- _THE TASK_
Find "[] => acc !! key" and "ty. subst acc'." in the records below. Copy the lines holding them and every line between, exactly, and no others.

- _DATA SUPPLIED_

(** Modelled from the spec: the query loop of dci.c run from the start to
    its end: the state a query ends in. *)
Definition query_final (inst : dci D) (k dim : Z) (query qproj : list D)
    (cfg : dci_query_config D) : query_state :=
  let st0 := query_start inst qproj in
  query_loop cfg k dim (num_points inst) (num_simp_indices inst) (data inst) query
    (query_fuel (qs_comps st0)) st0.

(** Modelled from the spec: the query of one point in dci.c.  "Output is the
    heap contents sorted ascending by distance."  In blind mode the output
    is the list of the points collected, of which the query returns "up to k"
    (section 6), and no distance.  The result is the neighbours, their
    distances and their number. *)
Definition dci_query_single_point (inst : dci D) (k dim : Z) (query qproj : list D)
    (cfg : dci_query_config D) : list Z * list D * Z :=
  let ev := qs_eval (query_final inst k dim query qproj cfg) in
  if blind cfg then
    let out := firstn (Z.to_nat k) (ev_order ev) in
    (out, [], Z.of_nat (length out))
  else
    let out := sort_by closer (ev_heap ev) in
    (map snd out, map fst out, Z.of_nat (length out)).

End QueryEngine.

==

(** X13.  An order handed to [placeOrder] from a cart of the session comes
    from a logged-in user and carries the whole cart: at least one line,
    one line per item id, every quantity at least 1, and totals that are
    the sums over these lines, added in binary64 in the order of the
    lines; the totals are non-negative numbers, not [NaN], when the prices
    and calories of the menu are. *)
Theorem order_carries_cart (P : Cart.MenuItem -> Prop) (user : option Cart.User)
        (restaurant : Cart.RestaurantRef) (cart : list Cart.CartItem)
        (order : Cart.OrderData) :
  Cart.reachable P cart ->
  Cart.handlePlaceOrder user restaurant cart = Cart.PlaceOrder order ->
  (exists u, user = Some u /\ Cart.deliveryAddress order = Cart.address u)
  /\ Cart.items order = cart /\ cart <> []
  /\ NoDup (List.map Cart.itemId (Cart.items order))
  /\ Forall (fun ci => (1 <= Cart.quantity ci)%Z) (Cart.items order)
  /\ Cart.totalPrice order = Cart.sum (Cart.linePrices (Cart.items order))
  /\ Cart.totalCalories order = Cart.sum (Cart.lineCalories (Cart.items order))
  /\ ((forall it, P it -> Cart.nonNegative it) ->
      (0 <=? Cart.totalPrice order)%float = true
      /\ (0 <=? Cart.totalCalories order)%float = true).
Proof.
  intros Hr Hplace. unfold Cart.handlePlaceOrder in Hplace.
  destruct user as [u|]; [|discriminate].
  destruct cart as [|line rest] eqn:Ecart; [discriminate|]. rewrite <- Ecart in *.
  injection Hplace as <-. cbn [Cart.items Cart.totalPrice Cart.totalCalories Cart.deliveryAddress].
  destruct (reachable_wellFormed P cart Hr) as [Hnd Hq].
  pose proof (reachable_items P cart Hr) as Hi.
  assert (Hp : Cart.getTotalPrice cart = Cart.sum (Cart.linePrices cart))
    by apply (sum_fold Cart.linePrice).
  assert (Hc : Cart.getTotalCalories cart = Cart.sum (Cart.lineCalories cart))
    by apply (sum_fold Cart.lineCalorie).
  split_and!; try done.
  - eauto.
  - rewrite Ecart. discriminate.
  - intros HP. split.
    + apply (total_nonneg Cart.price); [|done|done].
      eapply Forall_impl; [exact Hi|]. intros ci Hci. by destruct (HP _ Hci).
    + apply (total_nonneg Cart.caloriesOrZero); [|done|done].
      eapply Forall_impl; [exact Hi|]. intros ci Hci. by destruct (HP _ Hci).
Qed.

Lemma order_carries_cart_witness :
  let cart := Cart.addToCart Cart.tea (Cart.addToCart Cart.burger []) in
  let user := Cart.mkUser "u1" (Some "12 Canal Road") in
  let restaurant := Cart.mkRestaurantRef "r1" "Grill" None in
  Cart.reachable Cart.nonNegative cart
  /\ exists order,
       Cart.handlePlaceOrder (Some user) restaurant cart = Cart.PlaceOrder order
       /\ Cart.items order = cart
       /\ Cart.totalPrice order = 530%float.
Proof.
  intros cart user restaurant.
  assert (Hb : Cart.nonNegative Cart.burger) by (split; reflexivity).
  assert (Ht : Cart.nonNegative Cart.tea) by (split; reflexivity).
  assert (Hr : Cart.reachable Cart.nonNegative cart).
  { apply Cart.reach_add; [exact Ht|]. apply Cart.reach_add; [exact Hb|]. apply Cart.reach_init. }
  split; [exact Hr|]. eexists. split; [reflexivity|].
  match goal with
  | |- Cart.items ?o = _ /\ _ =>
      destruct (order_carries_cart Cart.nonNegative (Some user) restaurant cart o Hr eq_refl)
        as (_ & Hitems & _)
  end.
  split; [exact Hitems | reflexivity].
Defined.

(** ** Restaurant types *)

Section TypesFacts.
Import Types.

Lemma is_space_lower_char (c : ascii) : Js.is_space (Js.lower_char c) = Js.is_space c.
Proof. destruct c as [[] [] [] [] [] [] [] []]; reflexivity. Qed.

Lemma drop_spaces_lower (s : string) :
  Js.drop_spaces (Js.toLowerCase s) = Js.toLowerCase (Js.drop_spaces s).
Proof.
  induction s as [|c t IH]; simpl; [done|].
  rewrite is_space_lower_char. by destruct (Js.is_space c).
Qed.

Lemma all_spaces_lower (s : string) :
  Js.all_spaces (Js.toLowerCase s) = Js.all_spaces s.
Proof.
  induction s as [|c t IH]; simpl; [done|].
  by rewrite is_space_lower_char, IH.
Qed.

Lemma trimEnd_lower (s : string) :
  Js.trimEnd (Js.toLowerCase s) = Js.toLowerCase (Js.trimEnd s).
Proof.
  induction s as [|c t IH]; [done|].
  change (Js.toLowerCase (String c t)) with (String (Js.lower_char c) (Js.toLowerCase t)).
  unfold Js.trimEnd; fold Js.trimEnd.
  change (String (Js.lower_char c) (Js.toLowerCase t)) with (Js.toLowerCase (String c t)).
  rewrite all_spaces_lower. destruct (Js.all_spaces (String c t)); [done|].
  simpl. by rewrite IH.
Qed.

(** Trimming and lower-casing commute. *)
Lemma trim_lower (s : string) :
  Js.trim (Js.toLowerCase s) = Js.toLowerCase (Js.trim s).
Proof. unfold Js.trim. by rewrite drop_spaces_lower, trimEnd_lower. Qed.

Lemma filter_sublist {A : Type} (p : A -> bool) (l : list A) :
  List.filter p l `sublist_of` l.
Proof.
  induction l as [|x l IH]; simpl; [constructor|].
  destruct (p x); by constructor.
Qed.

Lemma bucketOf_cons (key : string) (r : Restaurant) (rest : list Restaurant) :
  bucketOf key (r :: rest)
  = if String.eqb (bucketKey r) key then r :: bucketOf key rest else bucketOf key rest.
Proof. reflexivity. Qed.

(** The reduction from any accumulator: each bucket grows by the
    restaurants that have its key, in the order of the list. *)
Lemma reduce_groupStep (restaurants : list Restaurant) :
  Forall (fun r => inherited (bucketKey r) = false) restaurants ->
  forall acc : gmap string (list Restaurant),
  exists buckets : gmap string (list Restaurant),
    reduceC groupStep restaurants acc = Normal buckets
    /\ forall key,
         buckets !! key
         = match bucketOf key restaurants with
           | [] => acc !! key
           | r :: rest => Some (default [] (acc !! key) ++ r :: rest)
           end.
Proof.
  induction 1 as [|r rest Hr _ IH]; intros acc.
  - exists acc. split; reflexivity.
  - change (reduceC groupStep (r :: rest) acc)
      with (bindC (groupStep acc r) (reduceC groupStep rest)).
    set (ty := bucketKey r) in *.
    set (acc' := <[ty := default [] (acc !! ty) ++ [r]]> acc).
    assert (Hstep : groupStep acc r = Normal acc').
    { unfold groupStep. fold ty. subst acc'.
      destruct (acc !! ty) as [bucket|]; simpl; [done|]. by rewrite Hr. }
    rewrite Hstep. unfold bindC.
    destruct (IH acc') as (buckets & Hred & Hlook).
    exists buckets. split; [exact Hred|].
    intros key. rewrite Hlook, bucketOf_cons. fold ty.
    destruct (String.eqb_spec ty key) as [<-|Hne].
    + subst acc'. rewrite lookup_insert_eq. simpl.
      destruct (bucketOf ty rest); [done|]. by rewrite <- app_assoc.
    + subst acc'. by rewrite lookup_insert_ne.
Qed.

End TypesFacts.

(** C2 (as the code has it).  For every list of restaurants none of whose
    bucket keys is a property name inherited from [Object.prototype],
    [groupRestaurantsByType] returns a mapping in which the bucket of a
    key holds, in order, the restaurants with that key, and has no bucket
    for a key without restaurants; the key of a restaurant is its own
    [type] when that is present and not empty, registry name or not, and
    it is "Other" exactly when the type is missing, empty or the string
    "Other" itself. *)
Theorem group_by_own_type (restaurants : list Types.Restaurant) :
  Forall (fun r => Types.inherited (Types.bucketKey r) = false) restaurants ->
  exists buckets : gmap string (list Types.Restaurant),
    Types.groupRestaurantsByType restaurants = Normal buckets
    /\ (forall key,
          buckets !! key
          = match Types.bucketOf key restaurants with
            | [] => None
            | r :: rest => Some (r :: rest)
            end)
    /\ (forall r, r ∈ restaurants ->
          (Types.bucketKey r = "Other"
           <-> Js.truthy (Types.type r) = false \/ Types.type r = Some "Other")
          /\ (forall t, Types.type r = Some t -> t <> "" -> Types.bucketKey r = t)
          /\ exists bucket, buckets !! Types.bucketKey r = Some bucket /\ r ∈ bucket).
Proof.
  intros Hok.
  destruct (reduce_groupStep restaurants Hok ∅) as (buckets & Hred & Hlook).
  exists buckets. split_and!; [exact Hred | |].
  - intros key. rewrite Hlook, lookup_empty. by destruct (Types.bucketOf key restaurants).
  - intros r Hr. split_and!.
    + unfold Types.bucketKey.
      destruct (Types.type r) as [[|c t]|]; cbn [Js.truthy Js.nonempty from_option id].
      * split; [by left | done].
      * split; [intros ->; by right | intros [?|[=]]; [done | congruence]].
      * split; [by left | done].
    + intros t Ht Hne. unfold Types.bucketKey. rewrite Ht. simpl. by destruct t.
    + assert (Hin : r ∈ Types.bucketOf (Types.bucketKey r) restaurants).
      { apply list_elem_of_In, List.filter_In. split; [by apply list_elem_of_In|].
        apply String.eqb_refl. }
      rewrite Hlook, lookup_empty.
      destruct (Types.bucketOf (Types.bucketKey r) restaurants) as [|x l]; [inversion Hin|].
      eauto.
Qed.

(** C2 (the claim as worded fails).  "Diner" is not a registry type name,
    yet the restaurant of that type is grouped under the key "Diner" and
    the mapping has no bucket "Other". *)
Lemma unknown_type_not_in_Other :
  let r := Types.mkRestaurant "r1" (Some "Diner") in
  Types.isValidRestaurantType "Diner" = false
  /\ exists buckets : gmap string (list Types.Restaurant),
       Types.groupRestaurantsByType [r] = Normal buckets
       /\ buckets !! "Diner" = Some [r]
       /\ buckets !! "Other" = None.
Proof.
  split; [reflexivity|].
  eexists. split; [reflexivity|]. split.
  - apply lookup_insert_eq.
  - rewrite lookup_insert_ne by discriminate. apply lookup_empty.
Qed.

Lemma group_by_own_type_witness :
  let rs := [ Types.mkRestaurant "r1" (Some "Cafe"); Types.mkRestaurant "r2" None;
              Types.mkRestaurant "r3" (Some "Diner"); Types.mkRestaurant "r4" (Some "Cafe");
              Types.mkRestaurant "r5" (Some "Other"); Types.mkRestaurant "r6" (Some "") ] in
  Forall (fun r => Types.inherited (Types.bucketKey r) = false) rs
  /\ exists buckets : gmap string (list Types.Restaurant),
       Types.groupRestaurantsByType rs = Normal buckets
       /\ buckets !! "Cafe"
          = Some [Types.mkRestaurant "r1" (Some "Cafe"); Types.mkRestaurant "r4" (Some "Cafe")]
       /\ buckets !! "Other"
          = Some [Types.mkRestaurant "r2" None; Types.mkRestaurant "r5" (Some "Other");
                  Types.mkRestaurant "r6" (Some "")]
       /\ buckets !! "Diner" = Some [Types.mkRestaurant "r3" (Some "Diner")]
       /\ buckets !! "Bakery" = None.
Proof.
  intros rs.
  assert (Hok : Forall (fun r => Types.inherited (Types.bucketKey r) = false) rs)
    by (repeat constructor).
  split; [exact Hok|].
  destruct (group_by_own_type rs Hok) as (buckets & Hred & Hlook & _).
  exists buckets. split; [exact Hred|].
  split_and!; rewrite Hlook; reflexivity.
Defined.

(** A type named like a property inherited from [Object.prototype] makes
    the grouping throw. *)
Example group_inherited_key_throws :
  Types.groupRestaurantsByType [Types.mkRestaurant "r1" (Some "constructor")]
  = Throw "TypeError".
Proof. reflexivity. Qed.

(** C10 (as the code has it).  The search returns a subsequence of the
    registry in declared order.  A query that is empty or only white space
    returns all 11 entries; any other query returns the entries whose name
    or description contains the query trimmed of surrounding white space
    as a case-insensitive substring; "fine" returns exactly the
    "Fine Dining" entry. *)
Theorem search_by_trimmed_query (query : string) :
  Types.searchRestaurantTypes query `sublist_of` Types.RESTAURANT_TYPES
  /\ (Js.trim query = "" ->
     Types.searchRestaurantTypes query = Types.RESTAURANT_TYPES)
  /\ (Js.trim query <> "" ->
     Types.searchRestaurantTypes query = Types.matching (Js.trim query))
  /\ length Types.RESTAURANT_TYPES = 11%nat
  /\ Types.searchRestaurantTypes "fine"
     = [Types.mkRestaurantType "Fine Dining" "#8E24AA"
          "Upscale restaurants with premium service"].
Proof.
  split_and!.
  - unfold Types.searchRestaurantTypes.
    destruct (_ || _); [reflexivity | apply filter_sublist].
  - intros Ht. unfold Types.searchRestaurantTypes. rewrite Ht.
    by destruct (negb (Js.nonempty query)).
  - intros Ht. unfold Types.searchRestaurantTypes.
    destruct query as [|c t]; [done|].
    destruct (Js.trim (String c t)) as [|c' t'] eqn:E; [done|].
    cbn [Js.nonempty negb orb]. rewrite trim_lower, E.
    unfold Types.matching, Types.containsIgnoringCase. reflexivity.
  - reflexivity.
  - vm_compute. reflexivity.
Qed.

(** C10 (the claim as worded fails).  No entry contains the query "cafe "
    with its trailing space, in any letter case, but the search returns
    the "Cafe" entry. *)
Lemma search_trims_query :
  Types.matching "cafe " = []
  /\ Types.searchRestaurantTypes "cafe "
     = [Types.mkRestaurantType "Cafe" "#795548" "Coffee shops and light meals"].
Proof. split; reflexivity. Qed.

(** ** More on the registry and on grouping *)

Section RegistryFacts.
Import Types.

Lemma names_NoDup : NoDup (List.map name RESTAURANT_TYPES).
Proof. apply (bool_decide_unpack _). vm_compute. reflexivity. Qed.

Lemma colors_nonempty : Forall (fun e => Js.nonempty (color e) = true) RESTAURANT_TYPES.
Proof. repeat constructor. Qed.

- _RESULT OF THE TASK_
           | [] => acc !! key
           | r :: rest => Some (default [] (acc !! key) ++ r :: rest)
           end.
Proof.
  induction 1 as [|r rest Hr _ IH]; intros acc.
  - exists acc. split; reflexivity.
  - change (reduceC groupStep (r :: rest) acc)
      with (bindC (groupStep acc r) (reduceC groupStep rest)).
    set (ty := bucketKey r) in *.
    set (acc' := <[ty := default [] (acc !! ty) ++ [r]]> acc).
    assert (Hstep : groupStep acc r = Normal acc').
    { unfold groupStep. fold ty. subst acc'.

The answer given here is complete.